Selective photoelectrochemical architectures for biosensing: Design, mechanism and responsibility

Abstract

Photoelectrochemical (PEC) biosensing is a newly developed and promising analytical technique. The complete separation of excitation source (light) and detection signal (current) greatly reduces the undesired background signal, which is advantageous over both optical and electrochemical determination. Using a photocurrent from the PEC process as a detection signal, PEC biosensor can be operated at a low applied potential and exhibits high sensitivity with repeating cycles. In this account, we summary recent results in the study on PEC biosensing.

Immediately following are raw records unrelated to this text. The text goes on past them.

(* ===== verification/StratumWrite.v ===== *)
(** * Writing to a connection (bridge/src/stratum_context.rs)

    [write_data], [disconnect] and [check_disconnect] by the tasks that share
    a connection: a spin lock ([write_lock]), the write half that a writer
    takes out of its cell for the time of the write, and the [disconnecting]
    flag.  Each task is a program counter; a step runs one task to its next
    access of the shared state, and the socket decides how many bytes a
    pending [write_all] gets through and how it ends. *)

From S2P Require Import Prelude.
Local Open Scope Z_scope.

Record Socket := {
  disconnecting : bool; write_lock : bool;
  write_half : bool;        (* the half is in its cell *)
  half_closed : bool;       (* [disconnect] took it and shut it down *)
  wire : list Z }.

Definition StratumContext_socket : Socket :=
  {| disconnecting := false; write_lock := false; write_half := true; half_closed := false; wire := [] |}.

Definition sk_with (d l h c : bool) (w : list Z) : Socket :=
  {| disconnecting := d; write_lock := l; write_half := h; half_closed := c; wire := w |}.
Definition set_lock (l : bool) (s : Socket) : Socket := sk_with (disconnecting s) l (write_half s) (half_closed s) (wire s).
Definition set_half (h : bool) (s : Socket) : Socket := sk_with (disconnecting s) (write_lock s) h (half_closed s) (wire s).
Definition put_bytes (bs : list Z) (s : Socket) : Socket :=
  sk_with (disconnecting s) (write_lock s) (write_half s) (half_closed s) (wire s ++ bs).

(** How [timeout_at(deadline, write_all(data))] ends. *)
Inductive WriteEnd := Written | WriteError | TimedOut.
Inductive Io := Progress (n : nat) | End (r : WriteEnd).

(** A task: [n] is [attempt].  [Returned] carries whether the answer was [Ok]. *)
Inductive Task :=
| Enter (data : list Z)
| Attempt (n : nat) (data : list Z)
| Locked (n : nat) (data : list Z)
| Writing (n : nat) (data : list Z) (sent : nat)
| PutBack (n : nat) (data : list Z) (r : WriteEnd)
| Unlocking (n : nat) (data : list Z) (r : WriteEnd)
| NoHalf (data : list Z)
| Failing (data : list Z)
| Returned (data : list Z) (ok : bool)
| Disconnect
| Closing
| Disconnected.

(** [check_disconnect]: the task it spawns. *)
Definition check_disconnect (s : Socket) : list Task := if disconnecting s then [] else [Disconnect].

(** [disconnect]: the swap of the flag, then the write half. *)
Definition start_disconnect (s : Socket) : Socket * Task * list Task :=
  if disconnecting s then (s, Disconnected, [])
  else (sk_with true (write_lock s) (write_half s) (half_closed s) (wire s), Closing, []).
Definition take_half (s : Socket) : Socket * Task * list Task :=
  if write_half s then (sk_with (disconnecting s) (write_lock s) false true (wire s), Disconnected, []) else (s, Disconnected, []).
Lemma demo_contended k s (st : list nat * (nat → Z → nat)) :
  existsb (λ s', negb (bool_decide (s' = s)) && negb (Nat.eqb (st.2 s' k) 0)) st.1 = false ↔
  ∀ s', s' ≠ s → (if bool_decide (s' ∈ st.1) then st.2 s' k else 0%nat) = 0%nat.
Proof.
  rewrite <- not_true_iff_false, existsb_exists. split.
  - intros Hn s' Hne. case_bool_decide as Hin; [|done]. destruct (decide (st.2 s' k = 0%nat)) as [|Hz]; [done|]. destruct Hn. exists s'.
    split; [by apply list_elem_of_In|]. rewrite bool_decide_eq_false_2 by done. simpl. apply negb_true_iff. by apply Nat.eqb_neq.
  - intros Hz (s' & Hin%list_elem_of_In & [Hne Hc]%andb_true_iff). apply negb_true_iff, bool_decide_eq_false in Hne. specialize (Hz s' Hne).
    rewrite bool_decide_eq_true_2 in Hz by done. by rewrite Hz in Hc.
Qed.

#[export] Instance server_ok : AdvisoryServerOk.
Proof.
  split; simpl.
  - done.
  - intros st s k Hs. by rewrite Hs.
  - intros st s s'. repeat case_bool_decide; set_solver.
  - intros st s s' k Hs. apply bool_decide_eq_false in Hs. repeat case_bool_decide; set_solver.
  - intros st s s' k. by destruct (existsb _ _).
  - intros st s k _. rewrite <- demo_contended. by destruct (existsb _ _).
  - intros st s s' k k' Hs. apply bool_decide_eq_true in Hs. destruct (existsb _ _); simpl; [by rewrite Nat.add_0_r|].
    repeat case_bool_decide; naive_solver lia.
  - done.
  - intros st s s' k k' _. repeat case_bool_decide; naive_solver lia.
  - intros st s s'. rewrite <- (bool_decide_not (s' = s)), <- bool_decide_and. apply bool_decide_ext. rewrite elem_of_retain, negb_true_iff, bool_decide_eq_false. naive_solver.
  - intros st s s' k Hne. assert (bool_decide (s' ∈ List.filter (λ s'0, negb (bool_decide (s'0 = s))) st.1) = bool_decide (s' ∈ st.1)) as ->; [|done].
    apply bool_decide_ext. rewrite elem_of_retain, negb_true_iff, bool_decide_eq_false. naive_solver.
Qed.

(** Every engine of the treasury uses the one namespace. *)
Definition treasury_key : nat → Z := λ _, advisory_key TREASURY_SPEND_LOCK_NAMESPACE.
(** Engine [e] connects as session [s] and asks. *)
Definition connect_as (e s : nat) (w : LockWorld) : LockWorld :=
  {| lk_server := pg_connect s (lk_server w); lk_calls := <[e := acquire_connected (treasury_key e) (Ok s)]> (lk_calls w); lk_named := {[s]} ∪ lk_named w |}.
Definition ask (e s : nat) (w : LockWorld) : LockWorld :=
  let w := connect_as e s w in
  lk_set (pg_try_advisory_lock (treasury_key e) s (lk_server w)).2 e
    (acquire_answered s (treasury_key e) (Ok (pg_try_advisory_lock (treasury_key e) s (lk_server w)).1)) w.
Lemma ask_steps e s w : call_of w e = Resting → s ∉ lk_named w → rtc (lock_step treasury_key) w (ask e s w).
Proof.
  intros He Hs. eapply rtc_l; [by apply (step_connect treasury_key w e s)|]. apply rtc_once. fold (connect_as e s w).
  apply (step_try treasury_key (connect_as e s w) e s (treasury_key e) true).
  - unfold call_of, connect_as. simpl. by rewrite lookup_insert_eq.
  - unfold connect_as. simpl. apply bool_decide_eq_true. left.
Qed.

Definition one_spends : LockWorld := ask 1 1 (ask 0 0 lock_start).
Lemma one_spends_run : rtc (lock_step treasury_key) lock_start one_spends.
Proof. etrans; [apply (ask_steps 0 0 lock_start); [done|set_solver]|]. apply (ask_steps 1 1 (ask 0 0 lock_start)); [done|set_solver]. Qed.
Definition guard (s : nat) : AdvisoryLock := {| al_conn := Some s; al_key := advisory_key TREASURY_SPEND_LOCK_NAMESPACE |}.

Lemma treasury_exclusive_witness : call_of one_spends 0 = Spending (guard 0) ∧ call_of one_spends 1 = TryClose 1 ∧
  (∀ e g s, call_of one_spends e = Spending g → al_conn g = Some s → session_open (lk_server one_spends) s = true → e = 0%nat).
Proof.
  split; [reflexivity|]. split; [reflexivity|]. intros e g s He Hg Hs.
  apply (proj1 (treasury_exclusive treasury_key one_spends one_spends_run) e 0%nat g (guard 0) s 0%nat); [reflexivity|exact He|reflexivity|exact Hg|reflexivity|exact Hs|].
  vm_compute. reflexivity.
Defined.

(** The lock is only as good as its connection: when the session of a spending engine is lost, another
    engine gets the lock while the first still spends. *)
Definition lost : LockWorld :=
  {| lk_server := pg_end_session 0 (lk_server (ask 0 0 lock_start)); lk_calls := lk_calls (ask 0 0 lock_start); lk_named := lk_named (ask 0 0 lock_start) |}.
Definition two_spend : LockWorld := ask 1 1 lost.
Lemma lost_session_two_spend : rtc (lock_step treasury_key) lock_start two_spend ∧ call_of two_spend 0 = Spending (guard 0) ∧ call_of two_spend 1 = Spending (guard 1).
Proof.
  split; [|split; reflexivity]. etrans; [apply (ask_steps 0 0 lock_start); [done|set_solver]|]. eapply rtc_l; [apply (step_session_ends treasury_key _ 0)|].
  apply (ask_steps 1 1 lost); [done|set_solver].
Qed.
End LockDemo.
(** ** The coinbase tag *)

Definition STRATUM_COINBASE_TAG_BYTES : list Z := codes "RK-Stratum".
Definition MAX_COINBASE_TAG_SUFFIX_LEN : Z := 64.

Definition is_ascii_alphanumeric (c : Z) : bool := between 48 57 c || between 65 90 c || between 97 122 c.
Definition is_ascii_whitespace (c : Z) : bool := (c =? 32) || (c =? 9) || (c =? 10) || (c =? 12) || (c =? 13).
Definition is_tag_char (c : Z) : bool := is_ascii_alphanumeric c || (c =? 46) || (c =? 95) || (c =? 45).

Fixpoint trim_start_matches (c : Z) (s : list Z) : list Z :=
  match s with d :: s' => if d =? c then trim_start_matches c s' else s | [] => [] end.
Definition trim_matches (c : Z) (s : list Z) : list Z :=
  rev (trim_start_matches c (rev (trim_start_matches c s))).

(** The loop over the characters. *)
Fixpoint tag_loop (out cs : list Z) : list Z :=
  match cs with
  | [] => out
  | ch :: cs =>
      if MAX_COINBASE_TAG_SUFFIX_LEN <=? str_len out then out
      else if is_tag_char ch then tag_loop (out ++ [ch]) cs
      else if is_ascii_whitespace ch then tag_loop (out ++ [95]) cs
      else tag_loop out cs
  end.

Definition sanitize_coinbase_tag_suffix (suffix : list Z) : option (list Z) :=
  match trim_start_matches 47 (trim suffix) with
  | [] => None
  | suffix => match trim_matches 95 (tag_loop [] suffix) with [] => None | out => Some out end
  end.

Definition build_coinbase_tag_bytes (suffix : option (list Z)) : list Z :=
  match suffix ≫= sanitize_coinbase_tag_suffix with
  | Some suffix => STRATUM_COINBASE_TAG_BYTES ++ [47] ++ suffix
  | None => STRATUM_COINBASE_TAG_BYTES
  end.

(** ** The guard of submitted blocks *)

Record BlockSubmitGuard := { bg_ttl : Z; bg_max_entries : nat; bg_entries : gmap string Z; bg_order : list string }.

Definition BlockSubmitGuard_new (ttl : Z) (max_entries : nat) : BlockSubmitGuard :=
  {| bg_ttl := ttl; bg_max_entries := max_entries; bg_entries := ∅; bg_order := [] |}.

Definition bg_with (es : gmap string Z) (o : list string) (g : BlockSubmitGuard) : BlockSubmitGuard :=
  {| bg_ttl := bg_ttl g; bg_max_entries := bg_max_entries g; bg_entries := es; bg_order := o |}.

Definition block_expired (ttl now : Z) (es : gmap string Z) (key : string) : bool :=
  match es !! key with Some ts => ttl <? duration_since now ts | None => true end.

To construct PEC sensors, exciting light sources of chemiluminescence (CL) and electrochemiluminescence, and PEC active materials including the selected semiconductors, dyes, composites of semiconductors-semiconductors and hybrids of dyes-semiconductors are employed. The principle of PEC biosensing is described and the mechanism in anodic and cathodic photocurrent generation processes is well investigated. On the other hand, in typical PEC biosensors, biomolecules such as antibodies and nucleic acids, are immobilized on the biosensing interface and bind with their corresponding targets via chemical reaction or biological recognition, enabling quantitative detection of the targets possible according to the variation of the photocurrents. Finally, several examples with the PEC biosensing application including immunosensors, DNA sensors, RNA sensors, aptasensors, enzymatic analysis, cytosensors, and detection of small molecules and metal ions are briefly introduced.